*** Dataset excerpts ***

(* ===== verification/VtParse.v ===== *)
(** * The terminal parsers (kern/src/console)

    vt500parse.c and vt52parse.c, which split the bytes written to a console into
    characters, control codes and control sequences, and vtparser.c, which
    switches between them.  The callback of a parser sees the parser: a call of
    it is recorded with what it can read there. *)

From S2P Require Import Prelude VtTables.

(** ** VT500 *)

Definition MAX_INTERMEDIATE_CHARS : Z := 2.
Definition MAX_PARAMS : nat := 16.

Record vt500parse_t := Vt500 {
  v_state : Z; intermediate_chars : list Z; num_intermediate_chars : Z;
  params : list Z; num_params : Z; ignore_flagged : bool }.

(** A call of the callback: the action, the character, and the intermediate
    characters and parameters at this time. *)
Record call := Call { c_action : Z; c_ch : Z; c_ints : list Z; c_params : list Z; c_ignore : bool }.

Definition s16 (z : Z) : Z := (z + 2 ^ 15) mod 2 ^ 16 - 2 ^ 15.

Definition vt500parse_reset (p : vt500parse_t) : vt500parse_t :=
  Vt500 VT500PARSE_STATE_GROUND (intermediate_chars p) 0 (params p) 0 false.

Definition vt500_cb (p : vt500parse_t) (action ch : Z) : call :=
  Call action ch (take (Z.to_nat (num_intermediate_chars p)) (intermediate_chars p))
    (take (Z.to_nat (num_params p)) (params p)) (ignore_flagged p).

*** End of Dataset excerpts ***

• **Work instructions**
The answer should consist of all lines from the records above that hold the word "which".

• **Result**
    vt500parse.c and vt52parse.c, which split the bytes written to a console into
    characters, control codes and control sequences, and vtparser.c, which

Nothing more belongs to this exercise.